● **REQUIREMENT**
Go through the data below and return each line where the string "split" occurs.

------------------------------------------------

Lemma failures_end_without_retry_witness :
  statusMsg (state_of (scanSession Sample.jammed initialState initialState))
  = "Scan failed: BluetoothLE is unsupported"
  /\ statusMsg (state_of (connectToDevice Sample.flaky Sample.sensor initialState))
     = "Connection failed: Operation timed out"
  /\ disconnectDevice Sample.stuck Sample.monitoring
     = (Resolved tt, Sample.monitoring,
        [Failed (CancelConnection Sample.sensor);
         Did (ConsoleError "Disconnect failed:" "Operation was cancelled")])
  /\ onNotification Sample.healthy None (Some (Sample.reading "21.5 C")) Sample.monitoring
     = (Resolved tt, Sample.monitoring, [Did (ConsoleLog "Raw data received:" "21.5 C")]).
Proof.
  destruct failures_end_without_retry
    as (_ & Hscan & Hconnect & _ & Hdisconnect & Hparse).
  split; [|split; [|split]].
  - rewrite (Hscan Sample.jammed initialState initialState
               {| message := "BluetoothLE is unsupported" |} eq_refl).
    reflexivity.
  - apply (Hconnect Sample.flaky Sample.sensor initialState
             {| message := "Operation timed out" |}). reflexivity.
  - apply (Hdisconnect Sample.stuck Sample.monitoring Sample.sensor
             {| message := "Operation was cancelled" |}); reflexivity.
  - apply (Hparse Sample.healthy (Sample.reading "21.5 C") "21.5 C" Sample.monitoring
             {| message := "Unexpected token" |}); [reflexivity | discriminate | reflexivity].
Defined.

(* ===================================================================== *)
(** ** More on the permission gate *)
(* ===================================================================== *)

(** X1: [checkPermissions] and [requestPermissions] never throw and never
    write a state cell, whatever the platform answers; the only calls
    they make are to [PermissionsAndroid], [console.warn] and [Alert];
    off Android they return [true] without making any call. *)
Theorem permission_functions_are_safe (env : Env) (st : AppState) :
  (exists granted log,
     checkPermissions env st = (Resolved granted, st, log) /\ Forall permissionCall log)
  /\ (exists granted log,
        requestPermissions env st = (Resolved granted, st, log) /\ Forall permissionCall log)
  /\ (Platform_OS env <> android ->
        checkPermissions env st = (Resolved true, st, [])
        /\ requestPermissions env st = (Resolved true, st, [])).
Proof.
  split; [apply checkPermissions_run|]. split; [apply requestPermissions_run|].
  intros Hos. unfold checkPermissions, requestPermissions.
  destruct (Platform_OS env); [contradiction | split; reflexivity | split; reflexivity].
Qed.

Lemma permission_functions_are_safe_witness :
  checkPermissions Sample.iPhone initialState = (Resolved true, initialState, [])
  /\ requestPermissions Sample.iPhone initialState = (Resolved true, initialState, []).
Proof.
  apply (proj2 (proj2 (permission_functions_are_safe Sample.iPhone initialState))).
  simpl. intros H. discriminate H.
Defined.

(** X2: on Android, when every check is answered, [checkPermissions]
    returns the conjunction of the answers; the two location checks are
    always made, the two Bluetooth checks only from API level 31 (below it
    they count as granted), and no check is skipped because an earlier one
    came back [false]. *)
Theorem checkPermissions_checks (env : Env) (st : AppState) (fine coarse scan conn : bool) :
  Platform_OS env = android ->
  on_check env ACCESS_FINE_LOCATION = Resolved fine ->
  on_check env ACCESS_COARSE_LOCATION = Resolved coarse ->
  on_check env BLUETOOTH_SCAN = Resolved scan ->
  on_check env BLUETOOTH_CONNECT = Resolved conn ->
  checkPermissions env st
  = (Resolved (fine && coarse
               && (if 31 <=? Platform_Version env then scan && conn else true)),
     st,
     ([Did (Check ACCESS_FINE_LOCATION); Did (Check ACCESS_COARSE_LOCATION)]
      ++ (if 31 <=? Platform_Version env
          then [Did (Check BLUETOOTH_SCAN); Did (Check BLUETOOTH_CONNECT)]
          else []))%list).
Proof.
  intros Hos Hfine Hcoarse Hscan Hconn. unfold checkPermissions. rewrite Hos.
  unfold_handler. rewrite Hfine, Hcoarse. simpl.
  destruct (31 <=? Platform_Version env); simpl.
  - rewrite Hscan, Hconn. simpl. now rewrite andb_assoc.
  - now rewrite !andb_true_r.
Qed.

------------------------------------------------

● **EXERCISE ANSWER**
  split; [|split; [|split]].
  split; [apply checkPermissions_run|]. split; [apply requestPermissions_run|].
  destruct (Platform_OS env); [contradiction | split; reflexivity | split; reflexivity].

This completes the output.